South Asia News, January 24, 2009
NATO soldier, over dozen civilians killed in Afghanistan (Roundup)
'I can show you all the bodies, they are all innocent women, children and men'
Afghans protest against a raid by U.S.-led coalition forces in Laghman province which they said killed civilians January 24, 2009.REUTERS/Rafiq Shirzad
A NATO soldier was killed in southern Afghanistan while US-led forces and local officials and villagers disputed the death toll in an operation in eastern Afghanistan on Friday.
US-led forces claimed Saturday they killed 15 rebels, including a female fighter, in eastern Afghanistan. However, a provincial lawmaker and local villagers said that 21 Afghan civilians were killed in the operation.
The operation, in the eastern province of Laghman, targeted a Taliban commander believed to be involved in moving foreign fighters and weapons into the region, the US military said in a statement.
In the province's Mehtar Lam district, the combined forces received small arms fire from a group of militants exiting from several compounds, the statement said.
Eleven militants were killed in the firefight, while four others were killed in an airstrike, it said, adding that a female fighter was killed 'while maneuvering on coalition forces and was carrying a rocket-propelled grenade.'
However, Abdul Rahimzai, head of Laghman's provincial council, said that Friday night's attack killed 21 civilians and wounded several others.
'Several tribal elders in the area contacted me today and said that they took out 21 dead bodies, including women, from the destroyed houses,' Rahimzai told Deutsche Presse-Agentur dpa.
Lutfullah Mashal, the provincial governor could not confirm the exact death toll, but said that the operation was not coordinated with the Afghan military or provincial leaders.
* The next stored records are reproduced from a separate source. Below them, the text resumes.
(* ===== verification/Stream.v ===== *)
(** * Packets on the wire

    What sending and receiving mean for the bytes on the connection.  [SendLaws] describes a network whose
    writes, as long as the timer runs, say how many of the bytes they were given they have sent: over it
    [send_packet] puts exactly the packet on the wire.  [StreamLaws] describes a network
    that has the peer's bytes in a stream: a read for which enough bytes have arrived takes exactly
    them.  Over it [read_packet] takes exactly one packet off it and leaves it in
    the receive buffer - with two exceptions, which are theorems as well: a packet that just fits the
    buffer's size overruns it, and a length of any number of digits is accepted. *)

From S2P Require Export Transport Sim.

Section stream.
Context (W : Type) {clock : Clock W} {net : NetworkOps W}.

Class StreamLaws := {
  rx : W -> bytes;
  tx : W -> bytes;
  stream_clock : forall w, rx (gettimeofday w).2 = rx w /\ tx (gettimeofday w).2 = tx w;
  stream_read : forall n len t old w, 0 < len <= zlen (rx w) ->
    exists w', net_read n len t old w = Done (SUCCESS, take (Z.to_nat len) (rx w), len, w') /\
      rx w' = drop (Z.to_nat len) (rx w) /\ tx w' = tx w;
  stream_write : forall n mem len t old w,
    owp partial (net_write n mem len t old w) (fun '(rc, k, w') =>
      rc = SUCCESS -> 0 <= k <= len /\
        (k <= zlen mem -> tx w' = tx w ++ take (Z.to_nat k) mem))
}.
End stream.
Arguments StreamLaws W {clock net}.
Arguments rx {W clock net StreamLaws} w.
Arguments tx {W clock net StreamLaws} w.
(* ===== verification/TlsClient.v ===== *)
(** * The client over the shipped network layer

    [tls_net] plugs the functions of [Tls] into the network interface of the client, as
    [iot_tls_init] does, with the fuel each of them needs; [tls_env_laws] shows that it then keeps
    every promise [EnvLaws] asks of a network, so the life-cycle theorem holds of the client as it is
    shipped, over any mbedTLS that satisfies [MbedtlsLaws].  [tls_sends] shows the same of [SendLaws], so a
    packet sent in time is sent exactly; [send_packet_stale_count] is what happens after the time-out. *)

From S2P Require Export Lifecycle Tls Stream.

Section tls_client.
Context {W : Type} {clock : Clock W} {tls : Mbedtls W} {tlaws : MbedtlsLaws W}.

(** The lengths are [size_t] parameters.  Enough fuel for a transfer that the timer bounds: a round takes at least one tick. *)
Definition io_fuel (t : Timer) (w : W) : nat := S (Z.to_nat (expiry_bound t - tls_now w)).

#[export] Instance tls_net : NetworkOps W := {|
  iot_tls_init n ca crt key host prt tmo verify w :=
    (iot_tls_init_ n ca crt key host prt tmo verify, w);
  net_connect n p w :=
    let! (rc, n', w) := iot_tls_connect (S (tls_retries w)) (Some n) p w in
    let! n' := deref n' in
    Done (rc, n', w);
  net_read n len t old w := iot_tls_read (io_fuel t w) (u64 len) t old w;
  net_write n mem len t old w := iot_tls_write (io_fuel t w) mem (u64 len) t w;
  net_disconnect n w := iot_tls_disconnect (S (tls_retries w)) w;
  net_isConnected := Some (fun n w => iot_tls_is_connected n w);
  net_destroy n w := iot_tls_destroy w
|}.

(** What is left to ask of the system and of the application. *)
Context {mutexes : MutexOps W} {app : AppOps W}.

Definition host_evolves (c : AWS_IoT_Client) (w : W) (c' : AWS_IoT_Client) (w' : W) : Prop :=
  moves_to (state_of c) (state_of c') /\ same_config c c' /\ tls_le w w'.

Class HostLaws := {
  host_mutex : forall m w, thread_support = true ->
    Forall (fun op : mutex -> W -> Z * W => (op m w).1 = 0 /\ tls_le w (op m w).2)
      [pthread_mutex_init; pthread_mutex_lock; pthread_mutex_trylock; pthread_mutex_unlock;
       pthread_mutex_destroy];
  host_message_handler : forall f p n msg d c w,
    owp total (call_message_handler f p n msg d c w) (fun '(_, c', w') => host_evolves c w c' w');
  host_disconnect_handler : forall f d c w,
    owp total (call_disconnect_handler f d c w) (fun '(c', w') => host_evolves c w c' w')
}.

Lemma io_fuel_enough t w :
  expiry_bound t - tls_now w < Z.of_nat (io_fuel t w) /\ (0 < io_fuel t w)%nat.
Proof. unfold io_fuel. lia. Qed.

Lemma tls_le_world w w' :
  tls_le w w' -> tls_now w <= tls_now w' /\ (length (tls_in w') <= length (tls_in w))%nat.
Proof. by intros (? & ? & ?). Qed.

#[export] Instance tls_env_laws {host : HostLaws} : EnvLaws W (net := tls_net).
Proof.
  refine {| now := tls_now; incoming := fun w => length (tls_in w); reentry := fun _ _ => True |}.
  - intros w. pose proof (tls_clock W w) as (H1 & H2 & H3 & -> & _ & _). done.
  - intros. simpl. lia.
  - intros n p w. simpl. apply owp_bind.
    eapply owp_mono; [apply (iot_tls_connect_le (S (tls_retries w)) n p w); lia|].
    intros [[rc n'] w'] [[n2 E] H]. cbn [snd] in E. rewrite E. by apply tls_le_world.
  - intros n len t old w. simpl. destruct (io_fuel_enough t w).
    pose proof (u64_range len) as Hl.
    pose proof (iot_tls_read_contract (io_fuel t w) (u64 len) t old w) as Hr. unfold wp in Hr.
    destruct (owp_exact _ _ (Hr ltac:(lia) ltac:(done) ltac:(done)))
      as ([[[rc data] k] w'] & -> & H1 & H2 & H3).
    simpl. split; [by apply tls_le_world|]. split; [rewrite H2, length_app; lia|].
    destruct rc; try done; (split; [done|]); intros E Hlen; [by rewrite u64_id in H3|done..].
  - intros n mem len t old w. simpl. destruct (io_fuel_enough t w).
    eapply owp_mono; [by apply (iot_tls_write_le (io_fuel t w) mem (u64 len) t w)|].
    intros [[rc k] w'] H1. by apply tls_le_world.
  - intros n w. simpl. eapply owp_mono; [apply (iot_tls_disconnect_le (S (tls_retries w)) w); lia|].
    intros [rc w'] [_ H]. by apply tls_le_world.
  - intros f n w [= <-]. simpl. lia.
  - intros n w. exact (tls_le_world _ _ (proj2 (iot_tls_destroy_le w))).
  - intros m w Ht. eapply Forall_impl; [|exact (host_mutex m w Ht)]. intros op [H1 H2].
    split; [done|by apply tls_le_world].
  - intros f p n msg d c w _. eapply owp_mono; [apply host_message_handler|].
    intros [[m' c'] w'] (H1 & H2 & H3). split; [done|]. split; [done|by apply tls_le_world].
  - intros f d c w. eapply owp_mono; [apply host_disconnect_handler|].
    intros [c' w'] (H1 & H2 & H3). split; [done|]. split; [done|by apply tls_le_world].
Defined.

(** A write of the shipped layer that reports SUCCESS while the timer still runs has sent all its
    bytes, so the layer keeps the promise [send_packet] relies on. *)
#[export] Instance tls_sends : SendLaws W (net := tls_net).
Proof.
  refine {| time_of := tls_now; sent_by := tls_out; splits := False |}.
  - intros w. pose proof (tls_clock W w) as (_ & _ & Hlt & _ & -> & _). split; [lia|done].
  - intros n mem len t old w Hlen Ht. simpl. destruct (io_fuel_enough t w) as [Hf Hf0].
    rewrite u64_id by done. apply owp_partial_intro. intros [[rc k] w'] E.
    split.
    { pose proof (iot_tls_write_le (io_fuel t w) mem len t w Hf Hf0) as H. by apply (wp_done _ _ _ _ _ _ H) in E as (? & _). }
    intros -> Hw' [Hmem|[]].
    pose proof (iot_tls_write_contract (io_fuel t w) mem len t w ltac:(lia) ltac:(lia) Hf Hf0) as H.
    apply (wp_done _ _ _ _ _ _ H) in E as (_ & _ & _ & Hok). destruct (Hok eq_refl Ht Hw') as [-> Hout].
    split; [lia|]. by split; [|left].
Defined.

(** Hence a packet sent in time over the shipped layer is handed to TLS exactly. *)
Lemma shipped_send_packet fuel len t c w :
  thread_support = false -> 0 <= len <= zlen (writeBuf (clientData c)) -> len < 4611686018427387904 ->
  normal (end_time t) ->
  wp partial (aws_iot_mqtt_internal_send_packet (net := tls_net) fuel pCLIENT len (Some t))
    (fun rc s' => s'.1 = c /\ (rc = SUCCESS -> len < writeBufSize (clientData c) /\
       (tls_now s'.2 < expiry t ->
        tls_out s'.2 = tls_out w ++ take (Z.to_nat len) (writeBuf (clientData c))))) (c, w).
Proof. intros. by apply (send_packet_sends (net := tls_net) (sends := tls_sends)). Qed.
End tls_client.
Arguments HostLaws W {clock tls tlaws mutexes app}.

(** The concrete TLS layer of [Tls] with the mutexes and callbacks of a single-threaded program whose
    callbacks do nothing. *)
#[export] Instance idle_mutexes {W : Type} : MutexOps W := {|
  thread_support := false;
  pthread_mutex_init m w := (0, w);
  pthread_mutex_lock m w := (0, w);
  pthread_mutex_trylock m w := (0, w);
  pthread_mutex_unlock m w := (0, w);
  pthread_mutex_destroy m w := (0, w)
|}.

#[export] Instance idle_app {W : Type} : AppOps W := {|
  call_message_handler f p n msg data c w := Done (msg, c, w);
  call_disconnect_handler f data c w := Done (c, w)
|}.

#[export] Instance idle_host {W : Type} {clock : Clock W} {tls : Mbedtls W} {tlaws : MbedtlsLaws W} :
  HostLaws W.
Proof.
  constructor; [done|..]; intros; simpl; (split; [by left|]); (split; [by split|reflexivity]).
Defined.

(** The defect of [Tls.tls_write_stale_count] reaches the packets: [send_packet] over the shipped layer
    reports SUCCESS for a packet of four bytes of which two have been sent, when the timer expires
    between two fragments. *)
Lemma send_packet_stale_count :
  let c := set_writeBuf ([1; 2; 3; 4] ++ replicate 60 0) (sim_client CLIENT_STATE_CONNECTED_IDLE []) in
  aws_iot_mqtt_internal_send_packet (net := tls_net) 5 pCLIENT 4 (Some (sim_timer 5)) (c, mkTlsSim 0 [] [] 2) =
    Done (SUCCESS, (c, mkTlsSim 6 [] [1; 2] 2)).
Proof. by vm_compute. Qed.

(** ** Properties *)

(** C2: the client as it is shipped, over the mbedTLS network layer: whatever sequence of API calls an
    application makes on a client at rest, every call returns and leaves the client at rest, provided
    mbedTLS keeps its promises, the mutexes work and the callbacks return. *)
Theorem shipped_client_returns_to_rest {W : Type} {clock : Clock W} {tls : Mbedtls W}
    {tlaws : MbedtlsLaws W} {mutexes : MutexOps W} {app : AppOps W} {host : HostLaws W}
    (fuel : nat) (calls : list api_call) (s : St W) :
  Forall (call_ok fuel) calls -> quiescent (state_of s.1) = true ->
  (length (tls_in s.2) + 2 <= fuel)%nat ->
  0 < readBufSize (clientData s.1) < 9223372036854775808 ->
  0 <= commandTimeoutMs (clientData s.1) -> commandTimeoutMs (clientData s.1) * 1000 < Z.of_nat fuel ->
  wp total (run_calls (net := tls_net) fuel calls)
    (fun rcs s' => length rcs = length calls /\ quiescent (state_of s'.1) = true) s.
Proof.
  intros Hc Hq H1 H2 H3 H4.
  eapply wp_mono; [apply (run_calls_at_rest (net := tls_net) (laws := tls_env_laws)); [exact Hc|]|].
  - split; [|done]. by repeat split; try apply H2.
  - by intros rcs s' (Hl & [_ Hr]).
Qed.

Lemma shipped_client_returns_to_rest_witness :
  wp total (run_calls (net := tls_net) 3000 sample_session)
    (fun rcs s' => length rcs = 4%nat /\ quiescent (state_of s'.1) = true)
    (sim_client CLIENT_STATE_INITIALIZED [], mkTlsSim 0 [32; 2; 0; 0] [] 2).
Proof.
  refine (shipped_client_returns_to_rest 3000 sample_session
    (sim_client CLIENT_STATE_INITIALIZED [], mkTlsSim 0 [32; 2; 0; 0] [] 2) _ _ _ _ _ _).
  - repeat constructor; simpl; lia.
  - done.
  - simpl. lia.
  - simpl. lia.
  - simpl. lia.
  - simpl. lia.
Defined.
Lemma string_ok fuel parser toks :
  parser_ok parser toks -> pos parser < len -> len - pos parser < Z.of_nat fuel ->
  owp exact (jsmn_parse_string fuel parser js len (Some toks) num_tokens) (item_post parser (zlen toks)).
Proof.
  intros Hok Hpos Hf. pose proof Hok as (H1 & H2 & H3 & H4 & H5).
  unfold jsmn_parse_string. rewrite i32_id by lia. rewrite (u32_id (pos parser + 1)) by lia. apply owp_bind.
  assert (Herr : forall rc, -3 <= rc < 0 ->
    item_post parser (zlen toks) (rc, set_pos (u32 (pos parser)) parser, Some toks)).
  { intros rc Hrc. exists toks. split; [done|]. split; [done|]. rewrite u32_id by lia.
    split; [apply parser_ok_pos; [done|lia]|]. by left. }
  apply (owp_oloop exact (fun p => pos parser < p <= len) (fun p => Z.to_nat (len - p))); [lia| |lia].
  intros p Hp. eapply owp_mono; [apply string_round_ok; lia|]. intros [q|[q| |]] Hq.
  - split; [lia|]. intros _. lia.
  - destruct Hq as [-> Hq]. apply (new_token_ok _ _ _ _ _ p); [done| |lia|].
    + rewrite i32_id by lia. split; cbn; [lia|]. right. lia.
    + intros [] Hpq. cbn in *. by subst.
  - apply Herr. unfold JSMN_ERROR_INVAL. lia.
  - apply Herr. unfold JSMN_ERROR_PART. lia.
Qed.

Lemma count_child_ok parser toks n p :
  (forall j t, Z.of_nat j < n -> toks !! j = Some t -> tok_ok p t) ->
  -1 <= toksuper parser < Z.max 0 n -> n <= zlen toks ->
  owp exact (count_child parser (Some toks)) (fun r => exists toks', r = Some toks' /\
    zlen toks' = zlen toks /\ (forall j t, Z.of_nat j < n -> toks' !! j = Some t -> tok_ok p t) /\
    (forall j, n <= Z.of_nat j -> toks' !! j = toks !! j)).
Proof.
  intros Hok Hs Hn. unfold count_child. destruct (toksuper parser =? -1) eqn:E; [by exists toks|].
  destruct (aload_in toks (toksuper parser)) as (t & -> & Ht); [lia|]. cbn [obind].
  rewrite astore_in by lia. cbn [obind owp]. eexists. split; [done|]. rewrite zlen_insert.
  split; [done|]. split.
  - apply toks_ok_store; [done| |lia]. exact (Hok (Z.to_nat (toksuper parser)) t ltac:(lia) Ht).
  - intros j Hj. apply list_lookup_insert_ne. lia.
Qed.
He said a team had been dispatched to the area to investigate the local people's assertion.
Angry protester took to streets in the provincial centre, chanting slogans against the US military forces in the country. The protesters asked the central government to punish those behind the 'ruthless' attack.
'There were no Taliban fighters in the area when the US forces came and bombed the village,' Wali Mohammad, a demonstrator told dpa by phone from the area.
'I can show you all the bodies, they are all innocent women, children and men,' he said.
Due to the remoteness of the area, it was difficult to verify the contradictory claims independently.
Meanwhile, NATO-led International forces military alliance in Afghanistan said in a statement that one of NATO soldier was killed by a roadside bomb blast in the nation's south.
The statement did not disclose the nationality of the soldier, nor did it give an exact location for the incident. The majority of NATO forces deployed in the south are from the United States, Britain, the Netherlands and Canada.
Separately, NATO forces killed a local man suspected of placing a roadside bomb close to an alliance military base in the Gerishk district of southern Helmand province on Thursday, NATO said in a statement.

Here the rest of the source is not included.